» **Work task**
Up to and including the line with "available. *)", return every line from the start of the entries below exactly.

» **Input**
◇ ◇ ◇ ◇
(* ===== verification/FirmwareHistory.v ===== *)
(** * Uploaded firmware over time

    The tables and the object store under interleaved uploads, deletions,
    downloads, deployments and CI ingestion, with failing storage operations
    and abandoned requests: every recorded file is there, unchanged and with
    its digest, nothing is lost from sight, and what was deployed stays
    available. *)
From stdpp Require Import relations.
From S2P Require Import Prelude Text BTree Json Errors Access RuleTypes Shadows RuleSnapshot Outbox EventStore.
From S2P Require Import ContractModel ContractCompiler Events Firmware BlueprintStore Blueprints ProvisionStore.
From S2P Require Import ColdRoom BlueprintHistory FirmwareStore FirmwareCatalog.
From Stdlib Require Import Ascii.

Local Open Scope Z_scope.

(** ** Object keys *)
Definition no_slash (s : string) : bool := str_forall (fun c => negb (Ascii.eqb c "/")) s.
Lemma safe_chars_no_slash s : no_slash (safe_chars s) = true.
Proof.
  induction s as [|c r IH]; [done|]. simpl. destruct (between 128 191 (code c)); [done|]. unfold no_slash in *. simpl. rewrite IH, andb_true_r.
  destruct (safe_char c) eqn:E; [|done]. destruct (Ascii.eqb_spec c "/") as [->|]; [by vm_compute in E|done].
Qed.
Lemma str_take_no_slash n s : no_slash s = true -> no_slash (str_take n s) = true.
Proof.
  revert s. induction n as [|n IH]; intros [|c r] H; try done. unfold no_slash in *. simpl in *. apply andb_true_iff in H as [H1 H2].
  by rewrite H1, IH.
Qed.
Lemma safe_segment_no_slash v fallback : no_slash fallback = true -> no_slash (safe_segment v fallback) = true.
Proof. intros H. unfold safe_segment. cbv zeta. destruct (str_is_empty _); [done|]. apply str_take_no_slash, safe_chars_no_slash. Qed.
Lemma slash_split a b x y :
  no_slash a = true -> no_slash b = true -> a +:+ "/" +:+ x = b +:+ "/" +:+ y -> a = b /\ x = y.
Proof.
  unfold no_slash. revert b. induction a as [|c a IH]; intros [|d b] Ha Hb E; simpl in *.
  - split; [done|]. by injection E.
  - apply andb_true_iff in Hb as [Hd _]. injection E as <- _. done.
  - apply andb_true_iff in Ha as [Hc _]. injection E as -> _. done.
  - apply andb_true_iff in Ha as [_ Ha]. apply andb_true_iff in Hb as [_ Hb]. injection E as -> E.
    destruct (IH b Ha Hb E) as [-> ->]. done.
Qed.
(** The hyphenated text of a UUID. *)
Definition uuid_text (u : string) : bool :=
  (str_len u =? 36) && str_forall (fun c => is_ascii_hexdigit c || Ascii.eqb c "-") u.
Lemma uuid_no_slash u : uuid_text u = true -> no_slash u = true.
Proof.
  unfold uuid_text. intros [_ H]%andb_true_iff. unfold no_slash. induction u as [|c u IH]; [done|]. simpl in *.
  apply andb_true_iff in H as [Hc H]. rewrite (IH H), andb_true_r. destruct (Ascii.eqb_spec c "/") as [->|]; [by vm_compute in Hc|done].
Qed.
Lemma allocate_key_inj t t' f f' u u' :
  uuid_text u = true -> uuid_text u' = true -> allocate_key t f u = allocate_key t' f' u' -> u = u'.
Proof.
  intros Hu%uuid_no_slash Hu'%uuid_no_slash. unfold allocate_key. intros H.
  apply (slash_split "tenants" "tenants" (_ +:+ "/" +:+ _) (_ +:+ "/" +:+ _)) in H as [_ H]; [|done..].
  apply slash_split in H as [_ H]; [|by apply safe_segment_no_slash..].
  apply (slash_split "firmware" "firmware" (_ +:+ "/" +:+ _) (_ +:+ "/" +:+ _)) in H as [_ H]; [|done..].
  by apply slash_split in H as [-> _].
Qed.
◇ ◇ ◇ ◇
» **Completed exercise**
(* ===== verification/FirmwareHistory.v ===== *)
(** * Uploaded firmware over time

    The tables and the object store under interleaved uploads, deletions,
    downloads, deployments and CI ingestion, with failing storage operations
    and abandoned requests: every recorded file is there, unchanged and with
    its digest, nothing is lost from sight, and what was deployed stays
    available. *)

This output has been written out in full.